I was 15 years old when I was first diagnosed as depressed. At the age of 17 I attempted suicide for the first time. 14 years ago I had my first Panic Attack. All in all, I have struggled with mental health issues for over 20 years. Over the years I have been through different kinds of counselling, anger management, therapy, been on just about every kind of anti-depressant available in the UK. Most recently I have been diagnosed as having Emotionally Unstable Personality Disorder (EUPD). This is a form of Borderline Personality Disorder (BPD) with manic episodes.

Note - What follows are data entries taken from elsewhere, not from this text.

Lemma healthy_w_clu v clu : healthy v -> length clu = Z.to_nat CLU_BYTES -> bytes clu -> healthy (set_w_clu clu v).
Proof. intros [] Hl Hb. by constructor. Qed.

Lemma healthy_disk v d' : healthy v -> sectored (visible d') -> dev_sectors d' = dev_sectors (disk v) -> healthy (set_disk d' v).
Proof.
  intros [] Hs Hd. constructor; try done.
  - change (dev_sectors (disk (set_disk d' v))) with (dev_sectors d'). by rewrite Hd.
  - change (dev_sectors (disk (set_disk d' v))) with (dev_sectors d'). by rewrite Hd.
Qed.

(** The buffer an operation starts with does not matter. *)
Lemma bitmap_op_w_clu v clu v' lcn n val : bitmap_op (set_w_clu clu v) v' lcn n val -> bitmap_op v v' lcn n val.
Proof. intros [K H Mk U]. constructor; [exact K|exact H|exact Mk|exact U]. Qed.

Lemma chunk_bits_pos v : healthy v -> 0 < chunk_bits v /\ chunk_bits v <= 2 ^ 19 /\ chunk_bits v = 4096 * spc v.
Proof. intros []. unfold chunk_bits. lia. Qed.

Lemma in_run_chunk (bits c chunk bit n b : Z) : 0 <= b < bits -> 0 <= bit -> bit + n <= bits ->
  in_run (chunk * bits + bit) n (c * bits + b) = if decide (c = chunk) then in_run bit n b else false.
Proof.
  intros Hb Hbit Hfit. apply Bool.eq_iff_eq_true. unfold in_run.
  destruct (decide (c = chunk)) as [->|Hne]; rewrite !andb_true_iff, !Z.leb_le, !Z.ltb_lt; [lia|]. split; [|done]. intros [? ?]. exfalso. nia.
Qed.

Lemma in_run_shift a n k b : in_run (k + a) n (k + b) = in_run a n b.
Proof. apply Bool.eq_iff_eq_true. unfold in_run. rewrite !andb_true_iff, !Z.leb_le, !Z.ltb_lt. lia. Qed.

(** One chunk, changed in the buffer and written back. *)
Lemma update_chunk v chunk bit n clu val : healthy v -> 0 <= chunk < bmp_clusters (bmp v) -> 0 <= bit -> 0 < n ->
  bit + n <= chunk_bits v -> length clu = Z.to_nat CLU_BYTES -> bytes clu ->
  (∀ b, 0 <= b < chunk_bits v -> bit_set clu b = if in_run bit n b then val else vol_bit v (chunk * chunk_bits v + b)) ->
  ∃ v', write_bit_sectors (bit_sectors bit n) (chunk_lba v chunk) clu (set_w_clu clu v) = Some (0, v') /\
        bitmap_op v v' (chunk * chunk_bits v + bit) n val.
Proof.
  intros Hv Hc Hbit Hn Hfit Hl Hb Hbits. pose proof (healthy_w_clu v clu Hv Hl Hb) as Hv1.
  destruct (chunk_bits_pos v Hv) as (Hpos & _ & H4096).
  destruct (chunk_write (set_w_clu clu v) Hv1 chunk Hc clu bit n Hl Hb Hbit Hn Hfit) as (d' & E & Hds & Hs & Hvb & Hout).
  { intros b Hbb Hrun. rewrite (Hbits b Hbb), Hrun. symmetry. apply (chunk_bit (set_w_clu clu v) Hv1 chunk Hc b Hbb). }
  exists (set_disk d' (set_w_clu clu v)). split; [exact E|]. constructor.
  - by split_and!.
  - by apply healthy_disk.
  - intros B HB. assert (EB : B = B / chunk_bits v * chunk_bits v + B mod chunk_bits v) by (rewrite Z.mul_comm; by apply Z.div_mod; lia).
    pose proof (Z.mod_pos_bound B (chunk_bits v) Hpos) as Hm. rewrite EB.
    etransitivity; [apply (Hvb (B / chunk_bits v) (B mod chunk_bits v) Hm)|]. rewrite in_run_chunk by lia.
    destruct (decide (B / chunk_bits v = chunk)) as [->|Hne]; [|done]. by apply Hbits.
  - intros x Hx. apply Hout. intros b Hrun. apply Hx. by rewrite in_run_shift.
Qed.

When I was first having my panic attacks, I attended my first round of counselling sessions. It was in these sessions that I realised what a negative person I was. I literally saw no good in the world, or people. I hated everyone and everything, and my hate was making me miserable. I was tasked with always finding the good in every situation. Now, as someone who was in a bad cycle of always seeing/thinking/expressing the negative, you have no idea how difficult it was to change that mindset. It took years.

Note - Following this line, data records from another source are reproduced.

(* ===== verification/NtfsStore.v ===== *)
(** * NTFS: the table of records as a store

    [stored v n R]: record [n] of the volume reads as [R]. Writing a record
    stores it and leaves every other as it was. *)

From Stdlib Require Import ZArith Lia String.
From stdpp Require Import base list numbers gmap.
From S2P Require Import Prelude NtfsBytes NtfsRuns NtfsJournal NtfsVol NtfsRange NtfsWp NtfsBitmap NtfsRecord NtfsRead NtfsMft.
Open Scope Z_scope.

Definition stored (v : vol) (n : Z) (R : list Z) : Prop :=
  let bpr := bytes_per_record (geo v) in
  (read_verdict v (raw_record v n)).2 = 0 /\ agree bpr (ntfs_apply_fixups (raw_record v n) bpr 512).1 R.

Lemma raw_same v v' n : same_table v v' -> raw_record v' n = raw_record v n.
Proof.
  intros [(G1 & G2 & G3 & G4 & G5 & G6 & G7) Hd Hl]. unfold raw_record, rec_lba, rec_cluster, rec_within, spc, img. by rewrite G2, G3, G4, G5, G6, Hd.
Qed.

Lemma stored_same v v' n R : same_table v v' -> stored v n R -> stored v' n R.
Proof.
  intros S. unfold stored. rewrite (raw_same v v' n S). destruct S as [(G1 & G2 & G3 & G4 & G5 & G6 & G7) _ _]. unfold read_verdict. by rewrite G4.
Qed.

Lemma agree_trans n a b c : agree n a b -> agree n b c -> agree n a c.
Proof. intros H1 H2 i Hi. by rewrite H1, H2. Qed.

Lemma agree_sym n a b : agree n a b -> agree n b a.
Proof. intros H i Hi. symmetry. by apply H. Qed.

Lemma live_stored v n R : 512 <= bytes_per_record (geo v) -> stored v n R -> live v n = negb (Z.land (rec_flags R) 1 =? 0).
Proof.
  intros Hb [H1 H2]. unfold live. destruct (read_verdict v (raw_record v n)) as [rec r]. cbn [snd] in H1. subst r. cbn [Z.eqb andb].
  change (0 =? 0) with true. cbn [andb]. do 3 f_equal. apply (agree_rd16 (bytes_per_record (geo v))); [done|lia|lia].
Qed.

(** The buffers of the operations, each at least a record long. *)
Record buffers_ok (v : vol) : Prop := {
  bo_clu : length (ntfs_clu v) = Z.to_nat CLU_BYTES /\ bytes (ntfs_clu v);
  bo_rec : length (ntfs_rec v) = Z.to_nat 4096 /\ bytes (ntfs_rec v);
  bo_w_rec : length (ntfs_w_rec v) = Z.to_nat 4096 /\ bytes (ntfs_w_rec v);
  bo_w_dir : length (ntfs_w_dir v) = Z.to_nat 4096 /\ bytes (ntfs_w_dir v)
}.

Lemma buffers_kept v v' : kept_buffers v v' -> buffers_ok v -> buffers_ok v'.
Proof. intros [[A1 A2] [B1 B2] [C1 C2] [D1 D2]] [[] [] [] []]. constructor; split; auto; congruence. Qed.

(** Reading a record that is stored. *)
Lemma stored_read v n R out : record_ok v n -> stored v n R -> bytes_per_record (geo v) <= Z.of_nat (length out) -> bytes out ->
  ∃ o v', ntfs_read_record n out v = Some ((o, 0), v') /\ same_table v v' /\ kept_buffers v v' /\ agree (bytes_per_record (geo v)) o R /\
    length o = length out /\ bytes o.
Proof.
  intros Hv [H1 H2] Hl Hb. pose proof (bpr_512 v n Hv) as H512. pose proof Hv as [_ _ _ [_ Hm] _ _ _ _ _ Hs _].
  set (bpr := bytes_per_record (geo v)) in *. pose proof (Z.div_mod bpr 512 ltac:(lia)) as Dm.
  assert (Hlr : Z.of_nat (length (raw_record v n)) = bpr) by (unfold raw_record; rewrite length_sectors by (try done; fold bpr; lia); fold bpr; lia).
  destruct (read_record_image v n Hv out (raw_record v n)) as (o & clu & g' & E & Ha & Hlo & Hbo & Hg & Hc & Hbc); [|done|done|].
  { intros i Hi. unfold raw_record. rewrite rd8_sectors by (try done; fold bpr; lia). done. }
  destruct (read_verdict_agree v n Hv o (raw_record v n) Ha Hbo) as [V1 V2]; [fold bpr; lia|fold bpr; lia|].
  destruct (read_verdict_shape v n Hv o Hbo) as [L1 L2]. fold bpr in V2.
  destruct (read_verdict v o) as [rec r]. cbn [fst snd] in *. rewrite H1 in V1. subst r. exists rec, (set_geo g' (set_clu clu v)).
  split_and!; [done|by constructor| |by apply (agree_trans bpr _ _ _ (V2 H1))|congruence|done].
  constructor; try done. split; [change (length clu = length (ntfs_clu v)); rewrite Hc; symmetry; apply (r_clu _ _ Hv)|done].
Qed.

(** Different records do not overlap. *)
Lemma records_apart v n m : record_ok v n -> record_ok v m -> n <> m ->
  let k := bytes_per_record (geo v) / 512 in rec_lba v n + k <= rec_lba v m \/ rec_lba v m + k <= rec_lba v n.
Proof.
  intros Hn Hm Hne. cbv zeta. pose proof (rec_bounds v n Hn) as (_ & _ & _ & En). pose proof (rec_bounds v m Hm) as (_ & _ & _ & Em).
  pose proof Hn as [_ _ _ [_ H5] _ _ _ _ _ _ _]. set (bpr := bytes_per_record (geo v)) in *.
  pose proof (Z.div_mod bpr 512 ltac:(lia)) as Dm. set (k := bpr / 512) in *. rewrite En, Em.
  replace (n * bpr) with (n * k * 512) by lia. replace (m * bpr) with (m * k * 512) by lia. rewrite !Z.div_mul by lia.
  pose proof (bpr_512 v n Hn) as Hb. fold bpr in Hb. assert (1 <= k) by lia. destruct (Z.lt_ge_cases n m); [left|right]; nia.
Qed.

(** ** Steps of an operation *)

(** From [v] to [v'] the volume keeps its shape, and of the records only those
    in [W] may have changed. *)
Record evolves (W : Z -> Prop) (v v' : vol) : Prop := {
  ev_geo : same_geo (geo v) (geo v');
  ev_buffers : kept_buffers v v';
  ev_dev : dev_sectors (disk v') = dev_sectors (disk v);
  ev_sect : sectored (img v) -> sectored (img v');
  ev_log : ready (log v') = ready (log v);
  ev_stored : ∀ m R, record_ok v m -> ~ W m -> stored v m R -> stored v' m R
}.

Lemma evolves_record W v v' m : evolves W v v' -> record_ok v m -> record_ok v' m.
Proof.
  intros [(G1 & G2 & G3 & G4 & G5 & G6 & G7) [[K1 K2] _ _ _] Hd Hs Hl _] Hr. destruct (r_clu _ _ Hr). destruct Hr.
  constructor; unfold spc in *; rewrite ?G2, ?G3, ?G4, ?G5, ?G6, ?Hd, ?Hl; auto. split; [congruence|auto].
Qed.

#[export] Instance evolves_preorder W : PreOrder (evolves W).
Proof.
  split; [intros v; by constructor|]. intros x y z A B. pose proof (fun m => evolves_record W x y m A) as Hr. destruct A, B.
  constructor; [by etransitivity|by etransitivity|congruence|auto|congruence|auto].
Qed.

Lemma evolves_same W v v' : same_table v v' -> kept_buffers v v' -> evolves W v v'.
Proof.
  intros S K. pose proof S as [G Hd Hl]. constructor; try done; unfold img; rewrite ?Hd, ?Hl; try done. intros m R _ _. by apply stored_same.
Qed.

(** Writing one. *)
Lemma stored_write v n rec : record_ok v n -> layout rec (bytes_per_record (geo v)) 512 -> magic_is rec 0x46 0x49 0x4C 0x45 = true ->
  ∃ rec' d', ntfs_write_record n rec v = Some ((rec', NTFS_W_OK), set_disk d' v) /\ stored (set_disk d' v) n rec' /\ evolves (fun m => m = n) v (set_disk d' v) /\
    (bytes rec' /\ length rec' = length rec) /\
    (∀ i, 0 <= i -> i < fixup_offset rec \/ fixup_offset rec + 2 * fixup_count rec <= i -> rd8 rec' i = rd8 rec i).
Proof.
  intros Hv L Hmg. destruct (write_record_run v n rec Hv L Hmg) as (rec' & r1 & d' & E & [Hd Hs] & Hx & Hin & [Hb1 Hl1] & Hm1 & Hf & Hrec & Hrest).
  set (v' := set_disk d' v). assert (Hv' : record_ok v' n) by (by apply record_ok_disk).
  pose proof (bpr_512 v n Hv) as H512. pose proof Hv as [_ _ _ [_ Hm5] _ _ _ _ _ _ _].
  set (bpr := bytes_per_record (geo v)) in *. pose proof (Z.div_mod bpr 512 ltac:(lia)) as Dm. pose proof (ly_len _ _ _ L) as Hlen.
  exists rec', d'. fold v'. split_and!; try done; [|constructor; try done|by destruct Hrec|by destruct Hrec].
  - assert (Hraw : agree bpr (raw_record v' n) r1).
    { intros i Hi. unfold raw_record. change (bytes_per_record (geo v')) with bpr. rewrite rd8_sectors by (done || lia). by apply Hin. }
    assert (Hbr : bytes (raw_record v' n)) by (by apply bytes_sectors).
    assert (Hlr : Z.of_nat (length (raw_record v' n)) = bpr).
    { unfold raw_record. change (bytes_per_record (geo v')) with bpr. rewrite length_sectors by (done || lia). lia. }
    destruct (read_verdict_agree v' n Hv' (raw_record v' n) r1 Hraw Hbr) as [V1 _]; change (bytes_per_record (geo v')) with bpr; [lia|lia|].
    unfold stored. change (bytes_per_record (geo v')) with bpr. split.
    + rewrite V1. unfold read_verdict. change (bytes_per_record (geo v')) with bpr. by rewrite Hm1, Hf.
    + destruct (apply_fixups_agree bpr (raw_record v' n) r1 ltac:(lia) Hbr Hraw) as [A _]; [lia|lia|]. by rewrite Hf in A.
  - intros m R Hm Hne [S1 S2]. unfold stored in *. assert (Er : raw_record v' m = raw_record v m); [|by rewrite Er].
    unfold raw_record. f_equal. apply list_fmap_ext. intros i x Hx'. apply lookup_seqZ in Hx' as [-> Hi]. change (geo v') with (geo v) in Hi.
    change (rec_lba v' m) with (rec_lba v m). apply Hx.
    pose proof (records_apart v n m Hv Hm ltac:(done)) as Hap. cbv zeta in Hap. fold bpr in Hap, Hi. lia.
Qed.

Fast forward a few years, and I’ve put myself through college thanks to my new positive outlook. I’ve managed to maintain a full time job for years, take myself back off to college, and then get the job I’ve always wanted. All sounds pretty awesome right? Sounds like I was cured and life was pretty peachy….
It has never been peachy, when is life ever? I had my good and bad days, just like everyone else. I just kept my eyes on the prize as it were. I always set myself personal goals/targets to work toward. It’s what keeps me motivated and focused.

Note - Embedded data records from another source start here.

Definition ix_root_body (dir_rec : list Z) : M (option Z) :=
  ir <- ntfs_find_attr dir_rec NTFS_ATTR_INDEX_ROOT ;;
  ret (match ir with
       | Some a => if at_non_resident dir_rec a then None else Some (a + at_value_offset dir_rec a)
       | None => None
       end).

Definition ix_root_hdr (dir_rec : list Z) : M (option Z) :=
  b <- ix_root_body dir_rec ;; ret (match b with Some b => Some (b + 16) | None => None end).

(** Move the bytes from [after] to the end of the record by [delta]: both
    loops of the source copy in the direction that lets the ranges overlap. *)
Definition shift_tail (rec : list Z) (after delta : Z) : list Z :=
  blit rec (after + delta) (slice rec after (after + u32 (used_size rec - after))).

Definition add32 (rec : list Z) (o delta : Z) : list Z := ntfs_put32 rec o (u32 (ntfs_get32 rec o + delta)).

Definition ix_root_resize (dir_rec : list Z) (delta : Z) : M (list Z * Z) :=
  ir <- ntfs_find_attr dir_rec NTFS_ATTR_INDEX_ROOT ;;
  match ir with
  | None => ret (dir_rec, NTFS_W_IO)
  | Some ir =>
      g <- gets geo ;;
      if (delta >? 0) && (u32 (used_size dir_rec + delta) >? bytes_per_record g) then
        rc <- fail "no room in the directory record" NTFS_W_NOSPACE ;; ret (dir_rec, rc)
      else
        let rec := shift_tail dir_rec (ir + at_length dir_rec ir) delta in
        let rec := add32 rec (ir + 4) delta in
        let rec := add32 rec (ir + 16) delta in
        ret (add32 rec 24 delta, NTFS_W_OK)
  end.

Then 3 years ago things turned sour. I was going through some sort of personal crises. I found that I was wakening up every day and feeling empty. I was crying at the drop of a hat and I was becoming even more irritable than normal. I was just so down and frustrated. Some days were better than others, which lead me to believe there was a reason that wasn’t me! I had to seek it out and get rid! I couldn’t have someone/something ruin everything that I had worked so hard to achieve.
It was at this point everything just went to shit. I ended my marriage, I was drinking pretty much every evening, I started to comfort eat myself into a stupor, and I dropped the ball. The ball being all that I had been working for. I was working so hard to keep my head above water, to not feel sad, to keep this positive mental attitude, to do well in work, to be a good mum, good wife, and a good friend! I fell into many dark spirals, where my depression was becoming overwhelming or my panic attacks would spike! To the point where I’d started to have panic attacks after over 5 years of having none!
I tried to talk to friends and family, but in all honesty? They didn’t get it. They all thought that I chose to be this way, or that I don’t see how easy it is to just not be this way. Or at least that’s how I felt at the time. So, I started this blog. I used it to document my personal experiences, my past, and my current experiences in therapy/counselling. I did this as a way for me to vent, but also to reach out to others that are like me. Maybe what I have to say will help them, and maybe they’ll reach out to me and I’ll know I’m not alone.
A lot of what has been written could be described as overly personal? I just figure that mental health issues are not pretty, so why sugar coat it? My blog has been pretty successful, especially given it has no advertising, click-bait, no celebrity news, and the topics aren’t exactly the happiest!